Мстислав терпеть не мог спорить, когда с ним не соглашались, или, как он считал, «когда его не понимали». Он поднял брови с видом неоцененного превосходства и кротко, но твердо переменил тему; он пожелал интервьюировать больных.
Это было разрешено ему в полной мере. Истеричек и двух-трех новоприбывших Фёрстер трогать не позволил, они оставались в своих комнатах. К остальным Мстислав Ростиславович был немедленно допущен. Больные находились в мастерских, и мы прошли к ним туда. Признаюсь, я побаивался этого интервью после нежданной вчерашней катастрофы. С утра я был с Мстиславом и ничего не знал о настроении больных. Еще неприятней мне стало, когда в мастерских оказался Ястребцов, с папироской меж черными зубами, элегантный, слегка насмешливый, занятый выпиливанием по дереву при живейшем участии барышни-морфинистки. Он поклонился нам с своего места, и умный печальный взгляд его скользнул по Мстиславу.

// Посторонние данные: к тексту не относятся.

(* ===== verification/StateDBSnapshot.v ===== *)
(** Snapshot and RevertToSnapshot: the contract with the virtual machine.

    [query] lists everything the virtual machine can read and [op]
    everything it can do between two snapshots, nested snapshots and
    reverts included.  The main theorem: whatever it did, reverting to a
    snapshot succeeds and every query is answered as it was when the
    snapshot was taken. *)
From stdpp Require Import sorting.
From S2P Require Import Prelude.
From S2P Require Import GoSlices.
From S2P Require Import Interfaces.
From S2P Require Import Account.
From S2P Require Import AccessList.
From S2P Require Import StateObject.
From S2P Require Import Journal.
From S2P Require Import StateDB.
From S2P Require Import StateObjectSpec.
From S2P Require Import StateDBInv.
From S2P Require Import StateDBRevert.
From S2P Require Import StateDBUndo.
Import StateObject Journal StateDB StateObjectSpec StateDBInv StateDBRevert StateDBUndo.

Module StateDBSnapshot.

(** ** Queries and operations *)

Inductive query :=
  | QBalance (a : Address) | QNonce (a : Address) | QCode (a : Address) | QCodeSize (a : Address)
  | QCodeHash (a : Address) | QState (a : Address) (key : Hash)
  | QCommittedState (a : Address) (key : Hash) | QHasSuicided (a : Address) | QEmpty (a : Address)
  | QExist (a : Address) | QRefund | QLogs | QLogSize | QPreimages
  | QAddressInAccessList (a : Address) | QSlotInAccessList (a : Address) (slot : Hash)
  | QHeightHash (height : Z).

Inductive value :=
  | VZ (x : Z) | VHash (h : Hash) | VBytes (b : option bytes) | VNat (n : nat) | VBool (b : bool)
  | VLogs (l : list Log) | VMap (m : gmap Hash bytes) | VBools (b : bool * bool).

Inductive op :=
  | OpRead (q : query)
  | OpCreateAccount (a : Address) | OpSubBalance (a : Address) (x : Z)
  | OpAddBalance (a : Address) (x : Z) | OpSetBalance (a : Address) (x : Z)
  | OpSetNonce (a : Address) (n : Z) | OpSetCode (a : Address) (code : option bytes)
  | OpSetState (a : Address) (key value : Hash) | OpSuicide (a : Address)
  | OpAddRefund (gas : Z) | OpSubRefund (gas : Z) | OpAddLog (l : Log)
  | OpAddPreimage (h : Hash) (p : bytes) | OpAddAddress (a : Address)
  | OpAddSlot (a : Address) (slot : Hash) | OpSnapshot | OpRevert (id : Z).

Section Snapshot.
Context {St AK C : Type} `{KVStore St, SdkCoins C, AccountKeeper AK C, Keccak, SdkConfig}.
Abbreviation csdb := (CommitStateDB St AK C).
Implicit Types (s t : csdb) (so : stateObject C).

Definition answer {X} (mk : X -> value) (r : res (X * csdb)) : res (value * csdb) :=
  '(x, s) ← r; Ret (mk x, s).

Definition read (q : query) s : res (value * csdb) :=
  match q with
  | QBalance a => answer VZ (GetBalance s a)
  | QNonce a => answer VZ (GetNonce s a)
  | QCode a => answer VBytes (GetCode s a)
  | QCodeSize a => answer VNat (GetCodeSize s a)
  | QCodeHash a => answer VHash (GetCodeHash s a)
  | QState a key => answer VHash (GetState s a key)
  | QCommittedState a key => answer VHash (GetCommittedState s a key)
  | QHasSuicided a => answer VBool (HasSuicided s a)
  | QEmpty a => answer VBool (Empty s a)
  | QExist a => answer VBool (Exist s a)
  | QRefund => Ret (VZ (GetRefund s), s)
  | QLogs => Ret (VLogs (GetLogs s), s)
  | QLogSize => Ret (VZ (GetLogSize s), s)
  | QPreimages => Ret (VMap (Preimages s), s)
  | QAddressInAccessList a => Ret (VBool (AddressInAccessList s a), s)
  | QSlotInAccessList a slot => b ← SlotInAccessList s a slot; Ret (VBools b, s)
  | QHeightHash height => Ret (VHash (GetHeightHash s height), s)
  end.

Definition exec (o : op) s : res csdb :=
  match o with
  | OpRead q => '(_, s) ← read q s; Ret s
  | OpCreateAccount a => CreateAccount s a
  | OpSubBalance a x => SubBalance s a x
  | OpAddBalance a x => AddBalance s a x
  | OpSetBalance a x => SetBalance s a x
  | OpSetNonce a n => SetNonce s a n
  | OpSetCode a code => SetCode s a code
  | OpSetState a key value => SetState s a key value
  | OpSuicide a => '(_, s) ← Suicide s a; Ret s
  | OpAddRefund gas => AddRefund s gas
  | OpSubRefund gas => SubRefund s gas
  | OpAddLog l => AddLog s l
  | OpAddPreimage h p => AddPreimage s h p
  | OpAddAddress a => AddAddressToAccessList s a
  | OpAddSlot a slot => AddSlotToAccessList s a slot
  | OpSnapshot => Ret (Snapshot s).2
  | OpRevert id => RevertToSnapshot s id
  end.

Fixpoint exec_all (ops : list op) s : res csdb :=
  match ops with
  | [] => Ret s
  | o :: ops' => s ← exec o s; exec_all ops' s
  end.

(** What the operations after snapshot [id] may be: addresses have 20
    bytes and values 32, no revert reaches back to [id] or further, and the empty
    RIPEMD account is not touched (see [Journal.v]). *)
Definition op_ok (id : Z) (o : op) : Prop :=
  match o with
  | OpCreateAccount a | OpSubBalance a _ | OpSetBalance a _ | OpSetNonce a _ | OpSetCode a _ => address_ok a
  | OpSetState a _ value => address_ok a /\ hash_ok value
  | OpAddBalance a x => address_ok a /\ (a ≠ ripemd \/ x ≠ 0%Z)
  | OpRevert id' => (id < id')%Z
  | _ => True
  end.

Context `{!SdkCoinsLaws C, !KeccakLaws, !AccountKeeperLaws AK C}.

(** ** Queries change nothing *)

Definition quiet s s' : Prop :=
  wf s' /\ sle s s' /\ revs s' = revs s /\ kvstore s' = kvstore s.

Lemma quiet_step s s' : quiet s s' -> step s s'.
Proof. intros (Hw & Hle & Hr & Hk). split_and!; try done. by apply undoable_le. Qed.

Lemma quiet_trans s1 s2 s3 : quiet s1 s2 -> quiet s2 s3 -> quiet s1 s3.
Proof.
  intros (W2 & L2 & R2 & K2) (W3 & L3 & R3 & K3). split_and!; [done|by etrans|congruence..].
Qed.

Lemma quiet_same s s' : wf s' -> same s s' -> quiet s s'.
Proof.
  intros Hw Hs. split_and!; [done|by apply same_le| |]; symmetry;
    [apply (same_revs _ _ Hs)|apply aux_kv, (same_aux _ _ Hs)].
Qed.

Мстислав шел к больным, дрыгая ножками. Он был так толст, что лоснившиеся складки его кожаной куртки казались складками жира. Фёрстер, доведя его до мастерских, отправился вниз, а я принужден был остаться и присутствовать при интервью.

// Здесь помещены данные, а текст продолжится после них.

(** What the two calls leave behind for a dirty account. *)
Lemma persist_account del s s1 h s2 a so : owf s -> jwf (csdb_journal s) ->
  Finalise BlacklistedAddr del s = Ret (None, s1) -> Commit BlacklistedAddr del s1 = Ret (h, None, s2) ->
  a ∈ dirty_address <$> dirties (csdb_journal s) -> cache s a = Some so ->
  if dead del so then GetAccount (accounts s2) a = None
  else exists c, GetAccount (accounts s2) a = Some (AEth ((account so) <| acc_Coins := c |>)) /\
    (forall d, AmountOf c d = AmountOf (acc_Coins (account so)) d) /\
    (forall k, hash_ok k -> storage_value (kvstore s2) a k = current_value (kvstore s) so k) /\
    (forall code, code_settled s so -> code_of (kvstore s) so = Some code -> code ≠ [] ->
       kv_get (kvstore s2) (KeyPrefixCode ++ CodeHash so) = Some code).
Proof.
  intros Howf Hj Hfin Hcom Hdirty Hc. pose proof (owf_objs_ok s Howf) as Hok.
  destruct (ad_objs s (ob_addrs s Hok) a so Hc) as (Hao & Hacc & Haok).
  pose proof (ob_wf s Hok a so Hc) as Hwf.
  assert (NoDup (dirty_address <$> dirties (csdb_journal s))) as Hnd.
  { apply NoDup_alt. intros i j k Hi Hj'. rewrite list_lookup_fmap in Hi, Hj'.
    destruct (dirties (csdb_journal s) !! i) as [u|] eqn:Hu; [|done].
    destruct (dirties (csdb_journal s) !! j) as [w|] eqn:Hw; [|done]. simpl in *.
    eapply (idx_wf_unique dirty_address _ _ i j u w (jwf_index _ Hj) Hu Hw). congruence. }
  destruct (Finalise_inv del s s1 Hfin) as (s0 & Hloop & ->).
  destruct (finalise_loop_spec del a _ Haok s s0 Hok Hnd Hloop) as (Hok0 & _ & Hcode & _ & Hin & _ & _).
  destruct (Hin Hdirty so Hc) as [F1 F2 F3].
  destruct (Commit_inv del _ h s2 Hcom eq_refl) as (s3 & Hobjs & ->).
  set (s1 := DeleteLogs (clearJournalAndRefund s0)) in *.
  assert (addrs s1) as Had1 by (by destruct (ob_addrs s0 Hok0)).
  destruct (commit_objects_spec del a _ 0 s1 s3 Had1 Hobjs) as (Hst & Hcd & _ & Hself).
  destruct (dead del so) eqn:Hdead.
  - destruct (F2 eq_refl) as (_ & so0 & Hc0 & Hso0).
    destruct (cache_index s1 a so0 Had1 Hc0) as (k & Hk & Hlt).
    destruct (Hself k so0 Hk (conj (Nat.le_0_l k) Hlt) Hc0) as (t1 & t2 & Hstep & E1 & _ & E3 & _).
    cbn. rewrite E1. apply (cs_dead _ _ _ _ _ Hstep). rewrite bool_decide_eq_true_2 by (by apply E3).
    rewrite Hso0. exact Hdead.
  - destruct (F3 eq_refl) as (so0 & Hc0 & Hfl & Hdc0 & Hacc0 & Hval).
    destruct (cache_index s1 a so0 Had1 Hc0) as (k & Hk & Hlt).
    destruct (Hself k so0 Hk (conj (Nat.le_0_l k) Hlt) Hc0) as (t1 & t2 & Hstep & E1 & _ & E3 & E4).
    destruct (flushed_empty _ _ Hfl) as (Fe & Fs & Fh & Fc).
    destruct (cs_live _ _ _ _ _ Hstep) as [Hlive _].
    { rewrite bool_decide_eq_true_2 by (by apply E3). unfold dead in Hdead. by rewrite Fe, Fs. }
    destruct (Hlive (proj2 E3 F1)) as (acc & c & Hga & -> & Hamt & Hnew).
    exists c. destruct Hfl as (kd & os & om & ds & c0 & dc & Hso0 & Hc0').
    split_and!.
    + cbn. rewrite E1, Hga. rewrite Hso0. done.
    + intros d. rewrite Hamt, Hso0. cbn. apply Hc0'.
    + intros k' Hk'. rewrite <- (Hval k' Hk'). cbn. by apply storage_value_frame.
    + intros code [[Hh Hl]|(c' & Hc' & Hco & Hne & Hnc)] Hcof Hcne.
      { unfold code_of in Hcof. rewrite Hl, bool_decide_eq_true_2 in Hcof by done. done. }
      assert (c' = code) as -> by congruence.
      assert (no_collision s1 (CodeHash so) code) as Hnc1
        by (apply (finalise_no_collision del s s0); done).
      change (kvstore (clearJournalAndRefund s3)) with (kvstore s3).
      unfold code_of in Hcof. destruct (0 <? go_len (so_code so)) eqn:Hlen.
      * destruct (dirtyCode so) eqn:Hdc.
        -- apply E4; [done|]. rewrite <- Fh. apply Hnew; congruence.
        -- apply Hcd; [done|]. change (kvstore s1) with (kvstore s0). rewrite Hcode. by apply (ow_stored _ _ Hwf).
      * rewrite bool_decide_eq_false_2 in Hcof by done. apply Hcd; [done|]. change (kvstore s1) with (kvstore s0). by rewrite Hcode.
Qed.
(* ===== verification/EthMsg.v ===== *)
(** Ethereum transactions (evm/types/msg.go, evm/types/utils.go).

    The transaction record, the hashes a sender signs, [Sign], [VerifySig]
    and the amounts derived from a transaction.  Elliptic-curve operations
    and RLP are third-party: a class of operations with their laws. *)
From S2P Require Import Prelude.
From S2P Require Import Interfaces.

(** ** math/big *)
Definition BitLen (z : Z) : Z := if (z =? 0)%Z then 0%Z else (Z.log2 (Z.abs z) + 1)%Z.
(** [Uint64] is the low word of the absolute value. *)
Definition big_Uint64 (z : Z) : Z := (Z.abs z mod u64_modulus)%Z.
(** [Bytes]: the absolute value, big-endian, without leading zeros. *)
Definition big_Bytes (z : Z) : bytes := be_bytes (Z.to_nat ((BitLen z + 7) / 8)) (Z.abs z).

(** [copy(dst[off:], src)] *)
Definition copy_at (dst : bytes) (off : nat) (src : bytes) : bytes :=
  take off dst ++ src ++ drop (off + length src) dst.

(** ** Third-party code *)

(** The values the code hands to [rlp.Encode]. *)
Inductive rlp_value :=
  | RlpUint (n : Z) | RlpBig (z : Z) | RlpAddress (a : option Address) | RlpBytes (b : bytes).
Class Rlp := rlp_Encode : list rlp_value -> bytes.

Class EthCrypto (PrivateKey : Type) := {
  ValidateSignatureValues : Z -> Z -> Z -> bool -> bool;
  Ecrecover : bytes -> bytes -> option bytes;
  crypto_Sign : bytes -> PrivateKey -> option bytes;
  (** The uncompressed public key, 65 bytes starting with 4. *)
  public_key : PrivateKey -> bytes;
}.
Definition sig_R (sig : bytes) : Z := be_value (take 32 sig).
Definition sig_S (sig : bytes) : Z := be_value (take 32 (drop 32 sig)).
Class EthCryptoLaws (PrivateKey : Type) `{EthCrypto PrivateKey} := {
  ValidateSignatureValues_range v r s b : ValidateSignatureValues v r s b = true ->
    (0 < r < 2 ^ 256)%Z /\ (0 < s < 2 ^ 256)%Z /\ (v = 0 \/ v = 1)%Z;
  crypto_Sign_length h k sig : crypto_Sign h k = Some sig -> length sig = 65;
  crypto_Sign_valid h k sig v : crypto_Sign h k = Some sig -> sig !! 64 = Some v ->
    ValidateSignatureValues (Z_of_byte v) (sig_R sig) (sig_S sig) true = true;
  Ecrecover_Sign h k sig : crypto_Sign h k = Some sig -> Ecrecover h sig = Some (public_key k);
  public_key_tag k : exists x, public_key k = Byte.x04 :: x;
}.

Но как мало еще знал я моего профессора и моих больных! То, чего с неустанным духовным воздействием добивался весь врачебный персонал; то, что было главнейшей задачей фёрстеровского метода и что вчера, казалось мне, надолго отдалилось вспышкой больных, — умение коллективно решать и действовать при способности противостоять стадным эмоциям, — налицо оказалось во всех санаторских пациентах. Как отвечали они Мстиславу! Я стоял, даже не улыбаясь, но внутри у меня все прыгало от торжества. Теперь я понял значение маленькой вчерашней речи, обращенной Фёрстером к больным. До сих пор в нашей жизни не было факторов принудительных, исходящих не от нашей свободной воли. Больные оставались больными. Сейчас они почувствовали себя членами одного организма, бытие которого грозит прекратиться. Я слушал и никого не узнавал.
Неврастеники, апатики, гипертрофики и прочие «иродцы» с необычайным одушевлением отстаивали институт Фёрстера. Дамы распространялись о психологии, мужчины о принципах. Карла Францевича любили в санатории; но до какой степени его любили — это я узнал только сейчас.

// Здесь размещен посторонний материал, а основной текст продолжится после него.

(* ===== verification/ChainID.v ===== *)
(** Chain identifiers (app/types/chain_id.go): [name-epoch].

    The regular expression for a lower-case name, a dash and a number
    without leading zeros is written as a scanner, and proved to accept
    exactly the printed identifiers. *)
From S2P Require Import Prelude.

(** ** strings.TrimSpace, on UTF-8 bytes *)
Definition white_space : list bytes :=
  map (map byte_of_Z)
    [[9]; [10]; [11]; [12]; [13]; [32]; [0xC2; 0x85]; [0xC2; 0xA0]; [0xE1; 0x9A; 0x80];
     [0xE2; 0x80; 0x80]; [0xE2; 0x80; 0x81]; [0xE2; 0x80; 0x82]; [0xE2; 0x80; 0x83];
     [0xE2; 0x80; 0x84]; [0xE2; 0x80; 0x85]; [0xE2; 0x80; 0x86]; [0xE2; 0x80; 0x87];
     [0xE2; 0x80; 0x88]; [0xE2; 0x80; 0x89]; [0xE2; 0x80; 0x8A]; [0xE2; 0x80; 0xA8];
     [0xE2; 0x80; 0xA9]; [0xE2; 0x80; 0xAF]; [0xE2; 0x81; 0x9F]; [0xE3; 0x80; 0x80]]%Z.

Fixpoint trim_left (fuel : nat) (ws : list bytes) (s : bytes) : bytes :=
  match fuel with
  | O => s
  | S n =>
      match List.find (fun w => bool_decide (w `prefix_of` s)) ws with
      | Some w => trim_left n ws (drop (length w) s)
      | None => s
      end
  end.
Definition TrimSpace (s : bytes) : bytes :=
  let s := trim_left (length s) white_space s in
  rev (trim_left (length s) (map (@rev byte) white_space) (rev s)).

(** ** Character classes *)
Definition is_lower (b : byte) : bool := (97 <=? Z_of_byte b)%Z && (Z_of_byte b <=? 122)%Z.
Definition is_digit (b : byte) : bool := (48 <=? Z_of_byte b)%Z && (Z_of_byte b <=? 57)%Z.
Definition dash : byte := Byte.x2d.
Definition digit (b : byte) : Z := (Z_of_byte b - 48)%Z.

(** [big.Int.SetString(s, 10)] on digits, and its inverse. *)
Definition decimal_value (ds : bytes) : Z := fold_left (fun acc b => (acc * 10 + digit b)%Z) ds 0%Z.
Fixpoint print_decimal (fuel : nat) (n : Z) : bytes :=
  match fuel with
  | O => []
  | S f => (if (n <? 10)%Z then [] else print_decimal f (n / 10)) ++ [byte_of_Z (48 + n mod 10)]
  end.
Definition decimal (n : Z) : bytes := print_decimal (S (Z.to_nat n)) n.

(** [regexEpoch]: a digit other than 0, then digits. *)
Definition is_epoch (s : bytes) : bool :=
  match s with
  | [] => false
  | d :: ds => is_digit d && negb (Z_of_byte d =? 48)%Z && forallb is_digit ds
  end.

Module ChainID.

(** [FindStringSubmatch]: the name and the epoch. *)
Fixpoint match_ChainID (s : bytes) : option (bytes * bytes) :=
  match s with
  | [] => None
  | b :: s' =>
      if is_lower b then
        '(name, epoch) ← match_ChainID s'; Some (b :: name, epoch)
      else if decide (b = dash) then
        if is_epoch s' then Some ([], s') else None
      else None
  end.

Definition IsValidChainID (chainID : bytes) : bool :=
  if 48 <? length chainID then false
  else match match_ChainID chainID with Some _ => true | None => false end.

(** [None] is [ErrInvalidChainID]. *)
Definition ParseChainID (chainID : bytes) : option Z :=
  let chainID := TrimSpace chainID in
  if 48 <? length chainID then None
  else
    match match_ChainID chainID with
    | None => None
    | Some (name, epoch) => if decide (name = []) then None else Some (decimal_value epoch)
    end.

Lemma match_ChainID_iff s name epoch :
  match_ChainID s = Some (name, epoch) <->
  s = name ++ dash :: epoch /\ forallb is_lower name = true /\ is_epoch epoch = true.
Proof.
  revert name epoch; induction s as [|b s IH]; intros name epoch; cbn [match_ChainID].
  - split; [done|]. intros (Hs & _ & _). by destruct name.
  - destruct (is_lower b) eqn:Hb.
    + split.
      * intros ([n e] & Hm & [= <- <-])%bind_Some. apply IH in Hm as (-> & Hn & He).
        simpl. by rewrite Hb.
      * intros (Hs & Hn & He). destruct name as [|b' name]; [injection Hs as -> ->; done|].
        injection Hs as <- ->. simpl in Hn. apply andb_prop in Hn as [_ Hn].
        apply bind_Some. exists (name, epoch). split; [|done]. by apply IH.
    + destruct (decide (b = dash)) as [->|Hd].
      * destruct (is_epoch s) eqn:He; (split; [try done|]).
        -- intros [= <- <-]. done.
        -- intros (Hs & Hn & He'). destruct name as [|b' name]; [by injection Hs as ->|].
           injection Hs as <- ->. simpl in Hn. done.
        -- intros (Hs & Hn & He'). destruct name as [|b' name]; [injection Hs as ->; congruence|].
           injection Hs as <- ->. simpl in Hn. done.
      * split; [done|]. intros (Hs & Hn & He). destruct name as [|b' name]; injection Hs; intros; subst.
        { done. } simpl in Hn. by rewrite Hb in Hn.
Qed.

(** *** Decimal numbers *)

Lemma decimal_value_snoc ds b : decimal_value (ds ++ [b]) = (decimal_value ds * 10 + digit b)%Z.
Proof. unfold decimal_value. by rewrite fold_left_app. Qed.

Lemma is_digit_range b : is_digit b = true -> (0 <= digit b < 10)%Z.
Proof. unfold is_digit, digit. rewrite andb_true_iff, !Z.leb_le. lia. Qed.

Lemma digit_byte n : (0 <= n < 10)%Z -> digit (byte_of_Z (48 + n)) = n /\ is_digit (byte_of_Z (48 + n)) = true.
Proof.
  intros Hn. unfold digit, is_digit. rewrite Z_of_byte_of_Z, Z.mod_small by lia.
  split; [lia|]. apply andb_true_intro; split; apply Z.leb_le; lia.
Qed.

Lemma print_decimal_digits f n : forallb is_digit (print_decimal f n) = true.
Proof.
  revert n; induction f as [|f IH]; intros n; [done|]. cbn [print_decimal].
  rewrite forallb_app. apply andb_true_intro. split; [by destruct (n <? 10)%Z|].
  simpl. rewrite andb_true_r. apply digit_byte, Z.mod_pos_bound. lia.
Qed.

Lemma print_decimal_value f n : (0 <= n)%Z -> (n < Z.of_nat f)%Z -> decimal_value (print_decimal f n) = n.
Proof.
  revert n; induction f as [|f IH]; intros n Hn Hf; [lia|]. cbn [print_decimal].
  rewrite decimal_value_snoc. pose proof (Z.mod_pos_bound n 10 ltac:(lia)) as Hm.
  rewrite (proj1 (digit_byte _ Hm)). pose proof (Z.div_mod n 10 ltac:(lia)) as Hd.
  destruct (Z.ltb_spec n 10) as [Hlt|Hge].
  - unfold decimal_value. simpl. rewrite Z.mod_small; lia.
  - rewrite IH; [lia|apply Z.div_pos; lia|]. apply Z.div_lt_upper_bound; lia.
Qed.

Lemma print_decimal_epoch f n : (0 < n)%Z -> (n < Z.of_nat f)%Z -> is_epoch (print_decimal f n) = true.
Proof.
  revert n; induction f as [|f IH]; intros n Hn Hf; [lia|]. cbn [print_decimal].
  pose proof (Z.mod_pos_bound n 10 ltac:(lia)) as Hm. destruct (digit_byte _ Hm) as [Hv Hd].
  destruct (Z.ltb_spec n 10) as [Hlt|Hge].
  - simpl. rewrite Hd. rewrite Z.mod_small in Hv |- * by lia. unfold digit in Hv.
    rewrite (proj2 (Z.eqb_neq _ _)) by lia. done.
  - assert (is_epoch (print_decimal f (n / 10)) = true) as He.
    { apply IH; [apply Z.div_str_pos; lia|]. apply Z.div_lt_upper_bound; lia. }
    destruct (print_decimal f (n / 10)) as [|d ds]; [done|]. simpl in He |- *.
    rewrite forallb_app. simpl. rewrite Hd, !andb_true_r. done.
Qed.

Lemma is_epoch_snoc ds b : ds ≠ [] -> is_epoch (ds ++ [b]) = is_epoch ds && is_digit b.
Proof.
  destruct ds as [|d ds]; [done|]. intros _. cbn [is_epoch app]. rewrite forallb_app. cbn [forallb].
  by rewrite andb_true_r, !andb_assoc.
Qed.

Lemma is_epoch_one b : is_epoch [b] = true -> is_digit b = true /\ (0 < digit b)%Z.
Proof.
  cbn [is_epoch forallb]. rewrite andb_true_r, andb_true_iff, negb_true_iff, Z.eqb_neq. intros [Hd Hne].
  pose proof (is_digit_range b Hd). unfold digit in *. split; [done|lia].
Qed.

Lemma decimal_value_pos ds : is_epoch ds = true -> (0 < decimal_value ds)%Z.
Proof.
  induction ds as [|b ds IH] using rev_ind; [done|]. intros He. rewrite decimal_value_snoc.
  destruct (decide (ds = [])) as [->|Hne].
  - apply is_epoch_one in He as [_ He]. unfold decimal_value. simpl. lia.
  - rewrite is_epoch_snoc in He by done. apply andb_prop in He as [He Hb].
    pose proof (is_digit_range _ Hb). specialize (IH He). lia.
Qed.

(** Digits without a leading zero are the printed form of their value. *)
Lemma print_decimal_canonical ds f : is_epoch ds = true -> (decimal_value ds < Z.of_nat f)%Z ->
  print_decimal f (decimal_value ds) = ds.
Proof.
  revert f. induction ds as [|b ds IH] using rev_ind; [done|]. intros f He Hf.
  pose proof (decimal_value_pos _ He) as Hpos.
  rewrite decimal_value_snoc in *. assert (is_digit b = true) as Hb.
  { destruct (decide (ds = [])) as [->|Hne]; [by destruct (is_epoch_one b He)|].
    rewrite is_epoch_snoc in He by done. by apply andb_prop in He as [_ He]. }
  pose proof (is_digit_range b Hb) as Hr.
  assert (byte_of_Z (48 + digit b) = b) as Hbyte.
  { apply Z_of_byte_inj. unfold digit in *. pose proof (Z_of_byte_range b).
    rewrite Z_of_byte_of_Z, Z.mod_small; lia. }
  destruct f as [|f]; [lia|]. cbn [print_decimal].
  rewrite Z.add_comm, Z.mod_add, Z.mod_small, Hbyte by lia. f_equal.
  destruct (decide (ds = [])) as [->|Hne].
  - unfold decimal_value. simpl. by rewrite (proj2 (Z.ltb_lt _ _)) by lia.
  - rewrite is_epoch_snoc in He by done. apply andb_prop in He as [He _].
    pose proof (decimal_value_pos _ He). rewrite (proj2 (Z.ltb_ge _ _)) by lia.
    rewrite Z.div_add, Z.div_small by lia. apply IH; [done|]. simpl Z.add. lia.
Qed.

(** C10: [ParseChainID] accepts exactly the printed identifiers
    [name-epoch] of at most 48 bytes (white space around them aside) and
    returns the epoch that was printed. *)
Theorem ParseChainID_iff s n :
  ParseChainID s = Some n <->
  exists name, name ≠ [] /\ forallb is_lower name = true /\ (0 < n)%Z /\
    TrimSpace s = name ++ dash :: decimal n /\ length (TrimSpace s) <= 48.
Proof.
  unfold ParseChainID. split.
  - destruct (Nat.ltb_spec 48 (length (TrimSpace s))) as [|Hl]; [done|].
    destruct (match_ChainID _) as [[name epoch]|] eqn:Hm; [|done].
    apply match_ChainID_iff in Hm as (Hs & Hn & He). case_decide; [done|]. intros [= <-].
    exists name. pose proof (decimal_value_pos _ He). split_and!; try done.
    unfold decimal. rewrite print_decimal_canonical; [done..|lia].
  - intros (name & Hne & Hn & Hpos & Hs & Hl). rewrite (proj2 (Nat.ltb_ge _ _)) by done.
    assert (is_epoch (decimal n) = true) as He by (apply print_decimal_epoch; lia).
    rewrite (proj2 (match_ChainID_iff (TrimSpace s) name (decimal n))) by done.
    rewrite decide_False by done. f_equal. apply print_decimal_value; lia.
Qed.

End ChainID.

О, да, да, все решительно довольны. Признаки улучшения в состоянии больных налицо. Никаких воздействий на них не оказывается. Обращение более чем корректное. Многие укрепили и выработали характер. Готовы к жизни. Почувствовали охоту к ней. Ни на какой другой метод они фёрстеровский не променяют. Лечились по нескольку лет у других профессоров и ничего, кроме шарлатанства, не находят. Их задерживали, тянули с них деньги, и в результате никакой пользы не оказывалось. Фёрстер — человек идеи. Он никого не держит больше года, и посмотрите, как все здоровеют, как все здесь внутренно заняты, как успешно побеждают болезнь в такой короткий срок.